Alte Erinnerungen vorzukramen, ist heute ziemlich mühsam. Die ersten Nachrichten und Bilder sind wild verstreut auf Whatsapp, Facebook, Instagram, auf Computer und Handy. Unsere Eltern und Großeltern haben es sich einfacher gemacht. Sie haben ihre Erinnerungen in Schuhkartons gesammelt, die in der untersten Schublade oder der hintersten Ecke zugestaubt auf den nächsten emotionalen Rückfall warten. Für unsere Generation kommen echte Schuhkartons kaum noch in Frage. Wir sammeln lieber digital.

 

Die App für digitale Schuhkartons

 

Lasst es Fluch oder Segen sein, jedenfalls leben wir in Zeiten, in denen es für fast alles Apps gibt. Jetzt gibt es eine, die uns dabei hilft, unsere Erinnerungen in digitalen Schuhkartons zu sammeln. Nach dem Motto „Bring your memories back together“ hilft Shryme die Erinnerungen seiner gesamten Beziehungen an nur einem Ort zu archivieren – auf dem Smartphone. In individuellen Archiven für Freunde, Familie, den Partner oder auch den Ex werden alle Nachrichten aus den beliebtesten sozialen Medien, also Facebook, Instagram, Hangouts, Emails, Fotos und Whatsapp gezogen und gesammelt. Die App verwandelt diesen Haufen an Informationen in einen einzigen Feed, den man genüsslich von Anfang bis Ende jeder Beziehung durch scrollen kann.

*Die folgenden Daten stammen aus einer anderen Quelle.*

(** Incremental counts are the filtered sizes, while they fit in a [usize]. *)
Lemma watch_count_commutes r p d m :
  diff_valid d m → (count (watch_matches r p) m + Z.of_nat (diff_weight d) ≤ usize_max)%Z →
  apply_watch_count_diff r p d (count (watch_matches r p) m) = count (watch_matches r p) (apply_diff d m) ∧
  (count (watch_matches r p) (apply_diff d m) ≤ count (watch_matches r p) m + Z.of_nat (diff_weight d))%Z.
Proof.
  revert m. induction d as [entries|k x|k x|k x y|changes IH] using MapDiff_rect'; intros m V B; simpl in *;
    pose proof (count_nonneg (watch_matches r p) m) as Cn.
  - rewrite apply_initial by done.
    assert (len (List.filter (λ entry, watch_matches r p entry.2) entries)
            = count (watch_matches r p) (list_to_map entries)) as E.
    { unfold count. rewrite <-list_to_map_filter by done. unfold len. f_equal.
      rewrite <-length_map_to_list, map_to_list_to_map; [done|].
      by apply filter_keys_NoDup. }
    rewrite E. split; [done|]. rewrite <-E. unfold len.
    pose proof (List.filter_length_le (λ entry, watch_matches r p entry.2) entries). lia.
  - rewrite apply_insert, count_insert_new by done.
    destruct (watch_matches r p x); [rewrite sat_add_exact by (unfold usize_max in *; lia)|]; lia.
  - rewrite apply_remove. pose proof (count_delete (watch_matches r p) m k x V) as E.
    pose proof (count_nonneg (watch_matches r p) (delete k m)).
    destruct (watch_matches r p x); unfold sat_sub; lia.
  - rewrite apply_update, (count_update _ m k x y) by done.
    pose proof (count_delete (watch_matches r p) m k x V) as E.
    pose proof (count_nonneg (watch_matches r p) (delete k m)).
    destruct (watch_matches r p x), (watch_matches r p y); unfold sat_sub;
      rewrite ?sat_add_exact by (unfold usize_max in *; lia); lia.
  - rewrite apply_batch. clear Cn. revert m V B. induction IH as [|d changes Hd _ IH']; intros m V B; simpl in *; [lia|].
    destruct V as [Vd V]. destruct (Hd m Vd) as [-> Hle]; [lia|].
    destruct (IH' (apply_diff d m)) as [-> Hle']; [done|lia|]. split; [done|lia].
Qed.
End diffs.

Die App Shryme ist sentimental und masochistisch zugleich. Man wird an süße Anfänge erinnert, kann aber auch die zermürbende Trennungsphase nacherleben. In dieser verschwinden die Erinnerungen oft gänzlich aus den Netzwerken. Der virtuelle Cutoff ist heute zum normalen Teil jeder Trennung geworden. Zuerst verschwindet der Beziehungsstatus, dann gemeinsame Bilder, Posts und irgendwann die virtuelle Freundschaft. Eine Studie der NM Incite aus dem Jahr 2011 zeigt, dass ganze 11 Prozent der beendeten Freundschaften auf Facebook auf Trennungen oder Scheidungen zurückzuführen sind. In den meisten Fällen eine weise Entscheidung, schließlich sieht niemand gern, wie die Ex-Lover mit dem neuen Schwarm Urlaub machen. Shryms „Freeze“-Funktion schützt uns vor den gefährlichen Rückfällen und versteckt alle Nachrichten und Bilder ein Jahr vor uns.

 

Besinnt euch auf die plastischen Erinnerungen

 

Wir sammeln unendlich viel digitalen Krims Krams aus unseren Beziehungen. Manchmal landet davon sogar etwas auf Facebook und Co. Wie sehr wir unsere Liebesgeschichten mit der Öffentlichkeit teilen, beeinflusst sogar die Chance auf die Länge der Beziehung. Forschungen zeigen, dass Paare, die ihre Beziehung sehr intensiv auf Facebook darstellen länger zusammen bleiben. Der öffentliche Beziehungsstatus, Partnertattoos und Fotoverlinkungen erhöhen angeblich die Chance, dass man länger als sechs Monate zusammen bleibt.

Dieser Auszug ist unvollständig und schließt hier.